As edições podem ser acessadas em https://repositorio.inpa.gov.br/simple-search?location=%2F&query=Amazoniana&rpp=10&sort_by=score&order=desc

Trabalho digital

“Reunimos os volumes que estavam dispersos em salas de pesquisadores, e tomamos a iniciativa de fazer um trabalho de digitalizar toda a coleção a fim de disponibilizá-la ao público. Então, estamos premiando os leitores com essa importante publicação do século 20 e preservando uma parte relevante da memória institucional da produção e circulação do conhecimento científico do Inpa”, disse o curador da Coleção de Invertebrados do Inpa, o pesquisador Marcio Oliveira, destacando a necessidade de ter investimento governamental para financiar a digitalização de acervos históricos do Amazonas.

Duas coleções

A iniciativa de digitalizar a Amazoniana teve início em 2022, e contou com a participação do Serviço de Biblioteca e Gestão da Informação (Sebgi), liderado pelo bibliotecário Inácio Oliveira, e com o pesquisador aposentado Célio Magalhães, da área de crustáceos. A Biblioteca já tinha uma coleção completa da Amazoniana, e com a obtenção dos fascículos de Magalhães e de outros pesquisadores, hoje são duas coleções integrais, disponíveis para consulta local.

Conteúdos

De acordo com o bibliotecário Inácio Oliveira, ao todo foram publicados 19 volumes da Amazoniana, cada um com quatro fascículos, gerando 593 trabalhos digitalizados, a maioria artigos, mas se considerou também prefácios, editoriais, comentários, ensaios e obituários. Os artigos abordavam os processos físicos, químicos e biológicos das águas amazônicas, além das áreas úmidas da região e investigações com plantas, peixes, algas e insetos aquáticos. Há ainda registros de pesquisas em outros biomas, como no Pantanal, mas em menor quantidade.

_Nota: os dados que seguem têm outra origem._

(** [mle + q * np.array([-1, 1])] *)
Definition symmetric_interval_in (mle q : number A) : number A * number A :=
  (num_add A mle (num_mul A q (num_of_int A (-1))),
   num_add A mle (num_mul A q (num_of_int A 1))).

(** The [fisher] branch of [ci], lines 320 and 321, the two helpers it
    calls being arguments. *)
Definition ci_fisher_in (normal_quantile : number A -> number A)
    (fisher_information : number A -> nat -> number A)
    (self : AmplitudeEstimation) (alpha mle : number A) (shots : Z)
    : number A * number A :=
  let std :=
    num_sqrt A (num_mul A (num_of_int A shots)
                  (fisher_information mle (_m self))) in
  symmetric_interval_in mle (num_div A (normal_quantile alpha) std).

End InArithmetic.

(** ** Sample collaborators, to run the model on concrete inputs

    None of this is the code of numpy or of [qiskit.aqua.utils]: the
    trigonometry is a truncated series over the rationals, close to the
    true values by far less than the seven decimals [_evaluate_statevector_results]
    rounds to, and the utilities are small stand-ins of the right types. *)

Module Sample.

Local Open Scope Qc_scope.

Definition pi_approx : Qc :=
  Q2Qc (31415926535897932385 # 10000000000000000000).

(** Rounding down to twenty decimals, as every float operation rounds. *)
Definition chop (x : Qc) : Qc :=
  Float.of_int (Qfloor (x * Float.of_int (10 ^ 20)))
  / Float.of_int (10 ^ 20).

(** [n] terms of the sine series from the term [term] of odd degree [k]. *)
Fixpoint sin_terms (n : nat) (k : Z) (term x2 : Qc) : Qc :=
  match n with
  | O => 0
  | S n' =>
      term
      + sin_terms n' (k + 2)
          (chop (- term * x2 / Float.of_int ((k + 1) * (k + 2)))) x2
  end.

Definition sin_approx (x : Qc) : Qc :=
  let x := chop x in sin_terms 16 1 x (chop (x * x)).

(** Square root to fifteen decimals, by the integer square root. *)
Definition sqrt_approx (x : Qc) : Qc :=
  Float.of_int (Z.sqrt (Qfloor (x * Float.of_int (10 ^ 30))))
  / Float.of_int (10 ^ 15).

Definition numpy : Numpy :=
  {| np_pi := pi_approx; np_sin := sin_approx; np_sqrt := sqrt_approx |}.

(** A concave stand-in for the log-likelihood, the midpoint of the
    bracket for its maximiser, and quantiles that are positive on
    [(0, 1)] and tend to [0] as [alpha] tends to [1]. *)
Definition utils : AquaUtils :=
  {| loglik := fun theta _ ai pi shots =>
       - (Float.of_int shots
          * Float.np_sum
              (map (fun ap => snd ap * (theta - fst ap) * (theta - fst ap))
                 (combine ai pi)));
     bisect_max := fun f a b =>
       let c := (a + b) / Float.of_int 2 in (c, f c);
     chi2_quantile := fun alpha =>
       Float.of_int 2 * (1 - alpha) * (1 - alpha);
     normal_quantile := fun alpha => Float.of_int 2 * (1 - alpha);
     fisher_information := fun _ _ => 1;
     d_logprob := fun a theta _ => a - theta |}.
(** C3.  A requested scope that the model does not hold is denied, with no
    error raised, and a requested scope that holds the metascope marker is
    allowed, whatever the attributes are. *)
Theorem check_scope_unknown_or_metascope (api_handler : handler)
    (req_scope : string) (kwargs : dict pyval) :
  (parsed_scopes api_handler !! req_scope = None →
     _check_scope api_handler req_scope kwargs = Deny)
  ∧ (parsed_scopes api_handler !! req_scope = Some ALL →
     _check_scope api_handler req_scope kwargs = Allow).
Proof. unfold _check_scope. split; intros ->; reflexivity. Qed.

Lemma check_scope_unknown_or_metascope_witness :
  _check_scope (mk_handler [("x", ALL)]) "y"
    [("user", PyStr "alice"); ("scope_filter", PyNone)] = Deny
  ∧ _check_scope (mk_handler [("x", ALL)]) "x"
    [("user", PyStr "alice"); ("scope_filter", PyNone)] = Allow.
Proof.
  split.
  - apply (proj1 (check_scope_unknown_or_metascope
                    (mk_handler [("x", ALL)]) "y" _)). reflexivity.
  - apply (proj2 (check_scope_unknown_or_metascope
                    (mk_handler [("x", ALL)]) "x" _)). reflexivity.
Defined.

(** C6.  When the requested scope holds a filter map, a single-resource
    check with no attributes at all is denied silently: it returns [False]
    and does not raise the not-found error. *)
Theorem check_scope_no_attributes (api_handler : handler) (req_scope : string)
    (sub_scope : dict (list string)) :
  parsed_scopes api_handler !! req_scope = Some (Filtered sub_scope) →
  _check_scope api_handler req_scope [] = Deny
  ∧ _check_scope api_handler req_scope [] ≠ NotFoundOrForbidden.
Proof. unfold _check_scope. intros ->. simpl. done. Qed.

Lemma check_scope_no_attributes_witness :
  _check_scope (mk_handler [("s", Filtered [("user", ["alice"])])]) "s" [] = Deny
  ∧ _check_scope (mk_handler [("s", Filtered [("user", ["alice"])])]) "s" []
    ≠ NotFoundOrForbidden.
Proof.
  apply (check_scope_no_attributes
           (mk_handler [("s", Filtered [("user", ["alice"])])]) "s"
           [("user", ["alice"])]).
  reflexivity.
Defined.

(** C1.  In the single-resource mode (the requested scope holds a filter
    map, the enumeration marker is absent, the attributes are not empty):
    when no attribute, after the composition of the server name, matches the
    filter map, and for each attribute the group expansion does not apply,
    or the identity store does not know the target user, or the target user
    is in none of the granted groups, the check raises the 404 error; it
    does not return [False]. *)
Theorem check_scope_not_found (api_handler : handler) (req_scope : string)
    (sub_scope : dict (list string)) (kwargs : dict pyval) :
  parsed_scopes api_handler !! req_scope = Some (Filtered sub_scope) →
  dict_in "scope_filter" kwargs = false →
  kwargs ≠ [] →
  (∀ filter_ filter_value, (filter_, filter_value) ∈ compose_server kwargs →
     filter_matches sub_scope filter_ filter_value = false
     ∧ (_needs_scope_expansion filter_ filter_value sub_scope = false
        ∨ find_user api_handler filter_value = None
        ∨ ∃ user, find_user api_handler filter_value = Some user
            ∧ ∀ group_names g, dict_get sub_scope "group" = Some group_names →
                g ∈ group_names → g ∉ orm.name <$> orm.groups user)) →
  _check_scope api_handler req_scope kwargs
    = Raise (HTTPError 404 "No access to resources or resources not found")
  ∧ _check_scope api_handler req_scope kwargs ≠ Deny.
Proof.
  intros Hscope Hmode Hne Hall.
  rewrite (check_scope_single_resource _ _ _ _ Hscope Hmode Hne).
  rewrite (check_filters_not_found _ _ _ Hall). done.
Qed.

Lemma check_scope_not_found_witness :
  _check_scope
    (mk_handler [("s", Filtered [("user", ["alice"]); ("group", ["staff"])])])
    "s" [("user", PyStr "carol"); ("server", PyStr "lab")]
    = Raise (HTTPError 404 "No access to resources or resources not found")
  ∧ _check_scope
    (mk_handler [("s", Filtered [("user", ["alice"]); ("group", ["staff"])])])
    "s" [("user", PyStr "carol"); ("server", PyStr "lab")] ≠ Deny.
Proof.
  apply (check_scope_not_found
           (mk_handler [("s", Filtered [("user", ["alice"]); ("group", ["staff"])])])
           "s" [("user", ["alice"]); ("group", ["staff"])]).
  - reflexivity.
  - reflexivity.
  - discriminate.
  - intros filter_ filter_value Hin.
    apply list_elem_of_In in Hin. simpl in Hin.
    destruct Hin as [[= <- <-]|[[= <- <-]|[]]].
    + split; [reflexivity|]. right. right. eexists. split; [reflexivity|].
      intros group_names g [= <-] Hg Hcarol.
      apply list_elem_of_In in Hg, Hcarol. simpl in Hg, Hcarol.
      destruct Hg as [<-|[]]. destruct Hcarol as [[=]|[]].
    + split; [reflexivity|]. left. reflexivity.
Defined.

(** C4.  The group expansion applies to an attribute exactly when its key is
    [user], the filter map has a [group] filter, and [user] is absent from
    the filter map or the attribute's value is not among its [user] values.
    In the single-resource mode, when it applies to the [user] attribute and
    the target user belongs to one of the groups of the [group] filter, the
    check allows. *)
Theorem group_expansion_applies_and_allows :
  (∀ (filter_ : string) (filter_value : pyval) (sub_scope : dict (list string)),
      _needs_scope_expansion filter_ filter_value sub_scope = true ↔
        filter_ = "user" ∧ dict_in "group" sub_scope = true
        ∧ (dict_in "user" sub_scope = false
           ∨ ∃ users, dict_get sub_scope "user" = Some users
                      ∧ py_in filter_value users = false))
  ∧ (∀ (api_handler : handler) (req_scope : string)
       (sub_scope : dict (list string)) (kwargs : dict pyval)
       (user_name : pyval) (user : orm.User) (group_names : list string)
       (g : string),
      parsed_scopes api_handler !! req_scope = Some (Filtered sub_scope) →
      dict_in "scope_filter" kwargs = false →
      dict_get kwargs "user" = Some user_name →
      _needs_scope_expansion "user" user_name sub_scope = true →
      dict_get sub_scope "group" = Some group_names →
      find_user api_handler user_name = Some user →
      g ∈ group_names → g ∈ orm.name <$> orm.groups user →
      _check_scope api_handler req_scope kwargs = Allow).
Proof.
  split; [apply needs_scope_expansion_iff|].
  intros api_handler req_scope sub_scope kwargs user_name user group_names g
    Hscope Hmode Huser Hneeds Hgroup Hfind Hg1 Hg2.
  rewrite (check_scope_single_resource _ _ sub_scope); [|done..|by intros ->].
  eapply check_filters_expansion; [|done..].
  by rewrite dict_get_compose_server_user.
Qed.
(** Rule 3, once the service has answered. *)
Lemma check_judged (stage : ConversationStage) (msg : string)
    (st : ConversationState) (client : option Client) (c : Client)
    (log0 : list event) :
  completion_criteria stage ≠ [] →
  ¬ (max_turns stage ≤ turns_in stage st ∧ length (next_stages stage) = 1%nat) →
  resolve_client api_key remote client = (Some c, log0) →
  (check stage msg st client).1
  = match c (completion_prompt stage msg) with
    | Content content =>
        if startswith (strip content) "COMPLETE"
        then parse_complete stage (strip content)
        else (false, None)
    | Failure _ => (false, None)
    end.
Proof.
  intros Hcrit Hfree Hclient. unfold check_stage_completion.
  assert ((if bool_decide (max_turns stage ≤ turns_in stage st)
           then match next_stages stage with [only] => Some only | _ => None end
           else None) = None) as ->.
  { case_bool_decide; [|done].
    destruct (next_stages stage) as [|? [|? ?]]; try done.
    destruct Hfree. done. }
  destruct (completion_criteria stage); [done|].
  rewrite Hclient.
  destruct (c (completion_prompt stage msg)); [|done].
  by destruct (startswith _ _).
Qed.
Lemma filter_loop_inv files kept result :
  Loader.filter_loop config files kept = Ok result ->
  result = kept ++ List.filter (admitted config) files.
Proof.
  revert kept. induction files as [|f files IH]; intros kept;
    cbn [Loader.filter_loop List.filter].
  - intros [= <-]. now rewrite app_nil_r.
  - unfold admitted at 1.
    destruct (Loader._should_process_year config f); cbn [negb andb];
      [|apply IH].
    destruct (Loader._should_process_city config f) as [[]|e]; cbn;
      [|apply IH|discriminate].
    intros H. apply IH in H. now rewrite <- app_assoc in H.
Qed.

Lemma process_single_file_valid file_path processed :
  Consolidator._process_single_file config world targets file_path
  = Some processed ->
  exists df,
    Consolidator.process_valid config targets df file_path
    = Ok (Some processed).
Proof.
  unfold Consolidator._process_single_file.
  destruct (Loader.load_excel_file world file_path) as [df|]; [|discriminate].
  destruct (Validator.validate_dataframe config df file_path) as [[] issues];
    cbn [negb]; [|discriminate].
  destruct (Consolidator.process_valid config targets df file_path)
    as [[t|]|e] eqn:E; try discriminate.
  intros [= <-]. eauto.
Qed.

End Rows.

Fundada por Djalma Batista

A revista Amazoniana foi fundada pelo então pelo diretor do Inpa, o médico, cientista e escritor Djalma Batista – que se tornou mais conhecido com a obra O Complexo da Amazônia: análise do processo de desenvolvimento -, e pelo diretor do departamento de Ecologia Tropical do Instituto Max-Planck de Limnologia (Plön/Alemanha), Harald Sioli, cientista que deu início ao convênio com o Max-Planck. Sioli influenciou sobremaneira os estudos de ecologia tropical e suas pesquisas foram pioneiras sobre a classificação das águas dos rios da Amazônia.